» WHAT YOU HAVE TO DO:
Whenever a line below mentions the word "accessor", that line should be copied.

─── THE RECORDS

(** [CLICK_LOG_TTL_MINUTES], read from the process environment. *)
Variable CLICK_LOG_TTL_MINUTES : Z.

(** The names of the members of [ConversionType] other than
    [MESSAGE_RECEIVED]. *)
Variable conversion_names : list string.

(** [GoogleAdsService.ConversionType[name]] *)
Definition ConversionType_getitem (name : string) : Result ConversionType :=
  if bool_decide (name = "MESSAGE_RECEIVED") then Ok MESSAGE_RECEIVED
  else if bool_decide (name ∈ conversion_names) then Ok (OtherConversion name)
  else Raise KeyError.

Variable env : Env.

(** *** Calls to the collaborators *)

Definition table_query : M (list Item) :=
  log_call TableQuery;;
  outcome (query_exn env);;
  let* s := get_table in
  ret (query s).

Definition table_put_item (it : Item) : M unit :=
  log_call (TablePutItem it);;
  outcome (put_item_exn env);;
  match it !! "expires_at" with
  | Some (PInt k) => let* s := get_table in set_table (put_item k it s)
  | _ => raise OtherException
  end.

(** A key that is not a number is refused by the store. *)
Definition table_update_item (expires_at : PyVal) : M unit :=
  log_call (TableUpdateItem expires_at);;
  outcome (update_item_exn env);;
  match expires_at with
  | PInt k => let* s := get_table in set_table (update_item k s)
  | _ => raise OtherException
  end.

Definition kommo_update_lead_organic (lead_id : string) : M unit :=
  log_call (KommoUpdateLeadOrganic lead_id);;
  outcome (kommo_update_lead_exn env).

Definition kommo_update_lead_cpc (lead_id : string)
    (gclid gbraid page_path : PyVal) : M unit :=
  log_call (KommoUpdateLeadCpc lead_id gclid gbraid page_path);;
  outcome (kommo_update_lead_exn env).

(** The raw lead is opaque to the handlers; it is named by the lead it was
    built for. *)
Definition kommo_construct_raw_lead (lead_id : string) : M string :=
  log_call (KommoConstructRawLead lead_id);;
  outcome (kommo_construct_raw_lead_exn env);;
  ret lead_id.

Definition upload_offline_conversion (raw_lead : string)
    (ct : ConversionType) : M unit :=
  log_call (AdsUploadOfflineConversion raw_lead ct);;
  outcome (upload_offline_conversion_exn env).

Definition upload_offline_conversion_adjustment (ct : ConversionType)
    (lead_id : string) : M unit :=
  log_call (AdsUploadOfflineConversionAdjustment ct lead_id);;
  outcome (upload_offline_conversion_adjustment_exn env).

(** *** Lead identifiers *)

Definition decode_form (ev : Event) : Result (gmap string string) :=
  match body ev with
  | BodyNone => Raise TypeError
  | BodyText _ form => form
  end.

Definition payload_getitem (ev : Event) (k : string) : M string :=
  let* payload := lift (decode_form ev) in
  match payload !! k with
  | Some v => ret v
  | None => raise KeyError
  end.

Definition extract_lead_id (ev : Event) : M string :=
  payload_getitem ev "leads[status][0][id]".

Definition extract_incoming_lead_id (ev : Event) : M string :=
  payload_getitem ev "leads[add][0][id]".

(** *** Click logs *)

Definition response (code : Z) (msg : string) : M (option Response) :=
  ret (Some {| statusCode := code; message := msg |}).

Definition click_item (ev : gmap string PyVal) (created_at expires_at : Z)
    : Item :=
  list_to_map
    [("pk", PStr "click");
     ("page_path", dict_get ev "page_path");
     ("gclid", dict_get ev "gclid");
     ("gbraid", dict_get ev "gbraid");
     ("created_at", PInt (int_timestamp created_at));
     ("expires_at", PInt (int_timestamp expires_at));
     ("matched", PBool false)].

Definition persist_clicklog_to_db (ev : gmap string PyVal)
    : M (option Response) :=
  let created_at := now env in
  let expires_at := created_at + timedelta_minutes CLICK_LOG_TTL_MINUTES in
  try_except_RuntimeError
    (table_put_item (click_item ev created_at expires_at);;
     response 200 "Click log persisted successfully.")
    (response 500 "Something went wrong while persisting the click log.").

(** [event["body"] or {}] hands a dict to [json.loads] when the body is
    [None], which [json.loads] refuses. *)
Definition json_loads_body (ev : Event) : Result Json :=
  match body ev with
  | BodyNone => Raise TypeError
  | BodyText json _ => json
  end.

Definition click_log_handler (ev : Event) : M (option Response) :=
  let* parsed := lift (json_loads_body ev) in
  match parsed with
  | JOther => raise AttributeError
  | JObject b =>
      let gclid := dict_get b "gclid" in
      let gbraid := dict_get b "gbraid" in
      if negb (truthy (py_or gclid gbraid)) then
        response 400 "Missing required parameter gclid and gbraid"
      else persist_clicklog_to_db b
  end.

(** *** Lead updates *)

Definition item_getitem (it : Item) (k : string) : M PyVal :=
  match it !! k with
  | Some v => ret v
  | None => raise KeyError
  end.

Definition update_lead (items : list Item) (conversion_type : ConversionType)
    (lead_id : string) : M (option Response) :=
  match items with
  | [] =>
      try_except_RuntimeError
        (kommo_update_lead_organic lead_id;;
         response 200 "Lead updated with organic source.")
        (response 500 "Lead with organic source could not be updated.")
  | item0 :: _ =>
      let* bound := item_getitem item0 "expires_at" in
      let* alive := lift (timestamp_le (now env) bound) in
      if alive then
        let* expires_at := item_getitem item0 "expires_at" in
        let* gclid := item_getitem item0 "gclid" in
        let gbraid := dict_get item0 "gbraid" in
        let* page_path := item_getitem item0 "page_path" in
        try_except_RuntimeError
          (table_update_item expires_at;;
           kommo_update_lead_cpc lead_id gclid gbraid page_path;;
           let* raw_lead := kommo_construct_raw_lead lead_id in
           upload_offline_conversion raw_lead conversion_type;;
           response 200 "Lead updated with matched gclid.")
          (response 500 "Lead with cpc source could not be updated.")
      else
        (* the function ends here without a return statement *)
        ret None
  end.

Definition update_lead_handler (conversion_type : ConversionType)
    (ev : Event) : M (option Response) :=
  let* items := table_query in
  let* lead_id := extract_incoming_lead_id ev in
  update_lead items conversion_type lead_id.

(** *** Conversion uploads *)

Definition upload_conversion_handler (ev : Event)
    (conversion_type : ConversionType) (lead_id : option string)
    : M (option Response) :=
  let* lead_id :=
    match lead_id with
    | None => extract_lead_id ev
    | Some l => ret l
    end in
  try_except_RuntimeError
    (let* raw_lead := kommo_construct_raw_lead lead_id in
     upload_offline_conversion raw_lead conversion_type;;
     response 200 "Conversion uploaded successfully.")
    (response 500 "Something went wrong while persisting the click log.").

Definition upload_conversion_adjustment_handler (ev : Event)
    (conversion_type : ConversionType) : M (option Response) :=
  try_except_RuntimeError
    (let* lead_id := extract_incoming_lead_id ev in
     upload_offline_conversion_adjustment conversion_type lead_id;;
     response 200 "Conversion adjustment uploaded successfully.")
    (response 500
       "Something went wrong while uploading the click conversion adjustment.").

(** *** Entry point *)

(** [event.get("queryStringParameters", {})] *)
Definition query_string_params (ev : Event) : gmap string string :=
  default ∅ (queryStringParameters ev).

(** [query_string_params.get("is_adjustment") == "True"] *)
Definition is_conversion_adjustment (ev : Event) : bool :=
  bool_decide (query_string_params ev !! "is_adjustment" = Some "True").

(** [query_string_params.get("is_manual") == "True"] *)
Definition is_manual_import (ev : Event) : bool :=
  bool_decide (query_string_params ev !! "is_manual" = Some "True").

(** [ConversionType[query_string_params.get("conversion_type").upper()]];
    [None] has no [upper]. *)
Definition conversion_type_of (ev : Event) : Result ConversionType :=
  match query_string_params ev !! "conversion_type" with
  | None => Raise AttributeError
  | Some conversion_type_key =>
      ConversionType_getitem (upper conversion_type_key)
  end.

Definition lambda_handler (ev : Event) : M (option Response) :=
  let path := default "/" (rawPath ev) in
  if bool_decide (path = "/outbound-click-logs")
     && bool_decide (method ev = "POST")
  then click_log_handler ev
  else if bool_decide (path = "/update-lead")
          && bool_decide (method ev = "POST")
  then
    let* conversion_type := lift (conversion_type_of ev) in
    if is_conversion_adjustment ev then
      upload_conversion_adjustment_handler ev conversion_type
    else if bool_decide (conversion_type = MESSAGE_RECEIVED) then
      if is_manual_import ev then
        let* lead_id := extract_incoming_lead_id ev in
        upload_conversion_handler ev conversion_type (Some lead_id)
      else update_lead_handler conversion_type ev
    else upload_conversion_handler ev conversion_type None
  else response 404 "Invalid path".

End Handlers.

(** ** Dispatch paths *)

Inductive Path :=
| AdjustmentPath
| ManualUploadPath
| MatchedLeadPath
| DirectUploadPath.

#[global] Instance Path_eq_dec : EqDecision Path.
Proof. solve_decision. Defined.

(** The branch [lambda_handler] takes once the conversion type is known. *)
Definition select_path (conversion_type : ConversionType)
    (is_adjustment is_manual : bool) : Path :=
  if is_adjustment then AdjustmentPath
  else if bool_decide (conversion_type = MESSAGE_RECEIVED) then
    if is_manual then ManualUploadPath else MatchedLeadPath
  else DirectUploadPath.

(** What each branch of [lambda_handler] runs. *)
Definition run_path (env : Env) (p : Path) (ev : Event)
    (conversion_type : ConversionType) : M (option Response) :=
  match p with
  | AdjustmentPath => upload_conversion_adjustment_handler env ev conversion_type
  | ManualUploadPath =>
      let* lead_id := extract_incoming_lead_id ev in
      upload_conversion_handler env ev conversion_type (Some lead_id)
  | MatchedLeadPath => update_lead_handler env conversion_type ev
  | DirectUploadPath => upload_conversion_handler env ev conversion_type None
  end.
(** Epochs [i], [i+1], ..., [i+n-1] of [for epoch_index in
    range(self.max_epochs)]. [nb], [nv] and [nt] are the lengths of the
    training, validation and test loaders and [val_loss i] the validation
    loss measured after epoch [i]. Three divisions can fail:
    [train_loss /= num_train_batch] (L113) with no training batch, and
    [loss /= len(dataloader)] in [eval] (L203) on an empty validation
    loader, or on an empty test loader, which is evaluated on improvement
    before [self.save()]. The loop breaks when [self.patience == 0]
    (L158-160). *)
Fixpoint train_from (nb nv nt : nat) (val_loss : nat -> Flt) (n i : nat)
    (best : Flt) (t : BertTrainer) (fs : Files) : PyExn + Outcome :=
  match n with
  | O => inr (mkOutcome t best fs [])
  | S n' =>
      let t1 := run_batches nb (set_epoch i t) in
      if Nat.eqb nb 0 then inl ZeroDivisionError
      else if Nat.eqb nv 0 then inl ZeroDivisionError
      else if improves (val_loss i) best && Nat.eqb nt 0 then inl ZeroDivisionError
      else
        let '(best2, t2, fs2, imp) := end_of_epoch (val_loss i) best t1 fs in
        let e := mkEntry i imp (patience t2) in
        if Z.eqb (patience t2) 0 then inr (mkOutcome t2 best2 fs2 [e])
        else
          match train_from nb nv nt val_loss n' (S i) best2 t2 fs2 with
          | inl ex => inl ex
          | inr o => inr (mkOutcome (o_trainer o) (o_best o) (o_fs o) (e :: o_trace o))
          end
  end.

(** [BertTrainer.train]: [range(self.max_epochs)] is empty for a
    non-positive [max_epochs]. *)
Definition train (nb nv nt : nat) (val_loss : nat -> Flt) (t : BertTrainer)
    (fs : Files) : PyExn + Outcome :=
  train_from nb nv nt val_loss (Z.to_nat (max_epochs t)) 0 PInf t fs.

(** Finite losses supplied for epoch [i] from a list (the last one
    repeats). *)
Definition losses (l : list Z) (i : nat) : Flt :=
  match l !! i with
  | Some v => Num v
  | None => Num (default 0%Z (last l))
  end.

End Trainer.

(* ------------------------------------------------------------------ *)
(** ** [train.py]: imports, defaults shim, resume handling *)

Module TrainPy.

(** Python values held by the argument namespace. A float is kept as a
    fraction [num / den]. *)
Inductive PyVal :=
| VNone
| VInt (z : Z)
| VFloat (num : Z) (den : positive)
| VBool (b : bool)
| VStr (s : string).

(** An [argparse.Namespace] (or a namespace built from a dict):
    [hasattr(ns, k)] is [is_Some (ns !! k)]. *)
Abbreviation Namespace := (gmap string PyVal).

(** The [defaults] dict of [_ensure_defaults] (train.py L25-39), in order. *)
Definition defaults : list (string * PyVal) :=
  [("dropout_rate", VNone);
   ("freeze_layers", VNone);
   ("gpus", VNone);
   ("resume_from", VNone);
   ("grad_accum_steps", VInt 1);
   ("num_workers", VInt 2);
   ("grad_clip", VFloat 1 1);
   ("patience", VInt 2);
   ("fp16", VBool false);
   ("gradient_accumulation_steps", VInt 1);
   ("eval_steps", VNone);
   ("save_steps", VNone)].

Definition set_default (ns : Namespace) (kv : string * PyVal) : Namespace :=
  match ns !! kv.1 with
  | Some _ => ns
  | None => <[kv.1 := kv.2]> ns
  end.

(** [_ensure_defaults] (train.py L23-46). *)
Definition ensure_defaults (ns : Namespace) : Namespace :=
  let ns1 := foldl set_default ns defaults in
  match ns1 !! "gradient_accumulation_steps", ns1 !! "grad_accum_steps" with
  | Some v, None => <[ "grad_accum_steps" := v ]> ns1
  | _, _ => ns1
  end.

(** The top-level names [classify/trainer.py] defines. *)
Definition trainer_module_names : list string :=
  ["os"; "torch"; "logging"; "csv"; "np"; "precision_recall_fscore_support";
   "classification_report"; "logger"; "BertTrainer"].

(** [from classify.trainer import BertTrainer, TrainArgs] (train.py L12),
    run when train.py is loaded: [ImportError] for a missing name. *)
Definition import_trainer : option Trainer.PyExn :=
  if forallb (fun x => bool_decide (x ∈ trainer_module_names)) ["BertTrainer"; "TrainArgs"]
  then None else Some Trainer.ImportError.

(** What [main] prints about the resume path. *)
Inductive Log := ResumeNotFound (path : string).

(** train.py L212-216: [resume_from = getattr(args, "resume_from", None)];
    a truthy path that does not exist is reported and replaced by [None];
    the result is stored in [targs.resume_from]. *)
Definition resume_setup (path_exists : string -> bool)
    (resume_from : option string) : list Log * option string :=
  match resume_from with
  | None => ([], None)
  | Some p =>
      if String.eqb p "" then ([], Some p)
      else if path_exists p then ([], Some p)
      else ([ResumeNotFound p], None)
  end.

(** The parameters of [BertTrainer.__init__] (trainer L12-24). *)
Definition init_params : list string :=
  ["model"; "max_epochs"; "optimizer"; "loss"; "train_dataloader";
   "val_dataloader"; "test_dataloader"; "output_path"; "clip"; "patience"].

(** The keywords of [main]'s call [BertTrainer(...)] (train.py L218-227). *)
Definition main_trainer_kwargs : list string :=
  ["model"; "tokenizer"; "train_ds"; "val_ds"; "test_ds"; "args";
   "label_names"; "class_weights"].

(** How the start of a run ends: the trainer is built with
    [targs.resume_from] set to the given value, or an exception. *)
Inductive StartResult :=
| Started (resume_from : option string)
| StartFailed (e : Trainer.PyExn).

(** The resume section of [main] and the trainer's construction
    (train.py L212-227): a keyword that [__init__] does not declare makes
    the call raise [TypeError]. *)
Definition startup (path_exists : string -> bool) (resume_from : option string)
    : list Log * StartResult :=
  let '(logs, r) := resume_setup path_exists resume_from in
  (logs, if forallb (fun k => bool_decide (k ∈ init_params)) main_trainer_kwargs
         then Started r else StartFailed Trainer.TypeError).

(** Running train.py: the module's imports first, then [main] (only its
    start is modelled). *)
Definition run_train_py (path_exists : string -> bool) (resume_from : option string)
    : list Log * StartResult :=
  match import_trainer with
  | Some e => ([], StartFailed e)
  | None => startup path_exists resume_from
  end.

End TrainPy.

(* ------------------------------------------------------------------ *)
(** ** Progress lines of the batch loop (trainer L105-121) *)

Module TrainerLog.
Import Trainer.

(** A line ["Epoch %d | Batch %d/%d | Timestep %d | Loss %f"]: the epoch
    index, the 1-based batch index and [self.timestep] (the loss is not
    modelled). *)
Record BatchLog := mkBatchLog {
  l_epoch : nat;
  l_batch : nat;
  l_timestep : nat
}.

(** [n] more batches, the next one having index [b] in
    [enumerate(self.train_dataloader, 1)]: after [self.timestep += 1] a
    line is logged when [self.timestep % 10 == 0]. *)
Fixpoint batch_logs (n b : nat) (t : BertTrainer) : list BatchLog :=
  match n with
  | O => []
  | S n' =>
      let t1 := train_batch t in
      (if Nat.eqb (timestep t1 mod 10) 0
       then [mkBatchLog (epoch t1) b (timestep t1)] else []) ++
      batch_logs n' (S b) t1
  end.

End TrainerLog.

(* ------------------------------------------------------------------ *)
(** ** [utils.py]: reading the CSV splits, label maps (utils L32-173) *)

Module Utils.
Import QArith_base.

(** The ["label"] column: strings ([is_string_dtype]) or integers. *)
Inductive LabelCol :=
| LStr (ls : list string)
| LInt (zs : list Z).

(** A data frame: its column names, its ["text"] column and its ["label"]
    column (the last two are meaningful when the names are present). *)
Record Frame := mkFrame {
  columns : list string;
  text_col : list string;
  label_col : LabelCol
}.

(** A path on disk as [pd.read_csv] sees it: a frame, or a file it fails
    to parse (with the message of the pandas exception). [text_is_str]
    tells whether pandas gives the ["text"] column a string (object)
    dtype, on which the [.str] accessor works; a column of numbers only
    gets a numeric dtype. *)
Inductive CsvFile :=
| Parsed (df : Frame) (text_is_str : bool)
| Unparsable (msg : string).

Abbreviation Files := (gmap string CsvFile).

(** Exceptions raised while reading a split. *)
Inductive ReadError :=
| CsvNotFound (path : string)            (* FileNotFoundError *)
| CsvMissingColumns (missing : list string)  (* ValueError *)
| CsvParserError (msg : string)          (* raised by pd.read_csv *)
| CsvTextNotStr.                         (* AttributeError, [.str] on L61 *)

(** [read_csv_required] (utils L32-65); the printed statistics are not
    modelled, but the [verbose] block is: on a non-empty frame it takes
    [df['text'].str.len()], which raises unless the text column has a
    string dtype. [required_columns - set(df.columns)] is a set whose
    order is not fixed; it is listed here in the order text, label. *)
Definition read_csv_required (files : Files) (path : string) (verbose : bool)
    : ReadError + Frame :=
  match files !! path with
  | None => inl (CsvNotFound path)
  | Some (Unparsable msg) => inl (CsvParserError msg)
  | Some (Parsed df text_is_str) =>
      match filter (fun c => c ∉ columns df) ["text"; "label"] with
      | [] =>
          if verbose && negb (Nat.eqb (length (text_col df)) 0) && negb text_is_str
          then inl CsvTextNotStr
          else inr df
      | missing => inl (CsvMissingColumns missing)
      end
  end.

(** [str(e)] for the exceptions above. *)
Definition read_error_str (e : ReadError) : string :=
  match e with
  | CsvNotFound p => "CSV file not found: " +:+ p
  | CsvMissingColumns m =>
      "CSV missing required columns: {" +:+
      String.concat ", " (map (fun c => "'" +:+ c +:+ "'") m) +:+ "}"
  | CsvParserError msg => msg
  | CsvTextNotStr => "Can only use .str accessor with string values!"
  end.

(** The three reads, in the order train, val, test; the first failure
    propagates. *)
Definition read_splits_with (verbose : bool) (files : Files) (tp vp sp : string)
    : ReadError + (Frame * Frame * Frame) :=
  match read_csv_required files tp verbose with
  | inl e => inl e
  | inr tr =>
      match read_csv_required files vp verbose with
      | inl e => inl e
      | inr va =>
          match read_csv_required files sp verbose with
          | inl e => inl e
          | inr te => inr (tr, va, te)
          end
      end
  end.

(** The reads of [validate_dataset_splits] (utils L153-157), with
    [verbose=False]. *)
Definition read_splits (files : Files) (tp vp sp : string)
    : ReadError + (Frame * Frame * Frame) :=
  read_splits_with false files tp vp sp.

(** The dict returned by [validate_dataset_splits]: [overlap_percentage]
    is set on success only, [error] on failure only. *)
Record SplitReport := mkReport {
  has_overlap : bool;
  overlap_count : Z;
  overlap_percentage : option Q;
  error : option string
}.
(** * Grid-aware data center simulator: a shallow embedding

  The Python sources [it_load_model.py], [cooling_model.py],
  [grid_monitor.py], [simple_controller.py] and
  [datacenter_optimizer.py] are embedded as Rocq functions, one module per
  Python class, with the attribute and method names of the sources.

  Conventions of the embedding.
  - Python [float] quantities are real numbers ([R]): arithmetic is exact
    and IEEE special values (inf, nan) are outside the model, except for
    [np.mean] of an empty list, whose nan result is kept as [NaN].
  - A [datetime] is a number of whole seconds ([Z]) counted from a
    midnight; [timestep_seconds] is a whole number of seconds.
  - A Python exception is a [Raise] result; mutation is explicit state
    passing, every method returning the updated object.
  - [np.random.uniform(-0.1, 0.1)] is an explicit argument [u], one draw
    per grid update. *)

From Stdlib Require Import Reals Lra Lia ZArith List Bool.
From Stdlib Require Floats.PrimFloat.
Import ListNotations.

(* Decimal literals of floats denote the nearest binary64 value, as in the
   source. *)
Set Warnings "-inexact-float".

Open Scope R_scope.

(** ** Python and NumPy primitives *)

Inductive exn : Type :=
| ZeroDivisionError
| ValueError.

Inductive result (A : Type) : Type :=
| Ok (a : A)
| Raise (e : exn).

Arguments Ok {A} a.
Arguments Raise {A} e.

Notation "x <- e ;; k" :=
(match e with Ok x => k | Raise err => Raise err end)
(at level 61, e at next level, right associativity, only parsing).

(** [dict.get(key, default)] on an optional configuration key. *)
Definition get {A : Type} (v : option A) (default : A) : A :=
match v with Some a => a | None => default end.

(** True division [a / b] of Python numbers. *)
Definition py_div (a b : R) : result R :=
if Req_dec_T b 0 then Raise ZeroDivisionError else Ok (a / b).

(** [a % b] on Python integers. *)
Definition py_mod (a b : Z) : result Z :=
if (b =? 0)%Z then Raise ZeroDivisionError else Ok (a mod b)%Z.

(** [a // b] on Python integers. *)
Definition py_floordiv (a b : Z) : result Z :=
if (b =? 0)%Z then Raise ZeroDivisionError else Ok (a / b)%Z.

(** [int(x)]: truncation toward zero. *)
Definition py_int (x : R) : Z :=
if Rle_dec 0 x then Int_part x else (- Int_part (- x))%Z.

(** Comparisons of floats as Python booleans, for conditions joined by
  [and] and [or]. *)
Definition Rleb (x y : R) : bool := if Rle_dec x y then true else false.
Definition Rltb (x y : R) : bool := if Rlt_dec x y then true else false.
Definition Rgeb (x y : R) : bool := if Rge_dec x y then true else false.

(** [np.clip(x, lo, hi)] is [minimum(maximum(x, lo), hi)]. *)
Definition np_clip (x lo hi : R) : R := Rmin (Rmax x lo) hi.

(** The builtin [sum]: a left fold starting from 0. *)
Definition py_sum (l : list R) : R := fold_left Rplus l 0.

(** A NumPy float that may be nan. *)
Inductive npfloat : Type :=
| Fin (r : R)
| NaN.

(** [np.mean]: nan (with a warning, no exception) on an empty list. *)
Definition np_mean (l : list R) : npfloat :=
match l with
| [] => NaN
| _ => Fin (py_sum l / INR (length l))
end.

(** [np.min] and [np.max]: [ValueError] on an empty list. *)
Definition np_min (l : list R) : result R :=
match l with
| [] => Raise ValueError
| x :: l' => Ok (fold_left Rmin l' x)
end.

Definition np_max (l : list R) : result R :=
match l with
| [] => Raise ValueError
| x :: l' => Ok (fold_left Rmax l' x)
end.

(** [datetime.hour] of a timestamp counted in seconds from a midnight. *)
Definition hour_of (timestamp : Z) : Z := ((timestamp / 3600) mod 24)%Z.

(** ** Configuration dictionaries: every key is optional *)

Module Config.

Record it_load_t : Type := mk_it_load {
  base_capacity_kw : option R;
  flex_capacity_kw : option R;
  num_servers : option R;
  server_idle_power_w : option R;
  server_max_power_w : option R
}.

──────

» RESULT:
    dtype, on which the [.str] accessor works; a column of numbers only
  | CsvTextNotStr => "Can only use .str accessor with string values!"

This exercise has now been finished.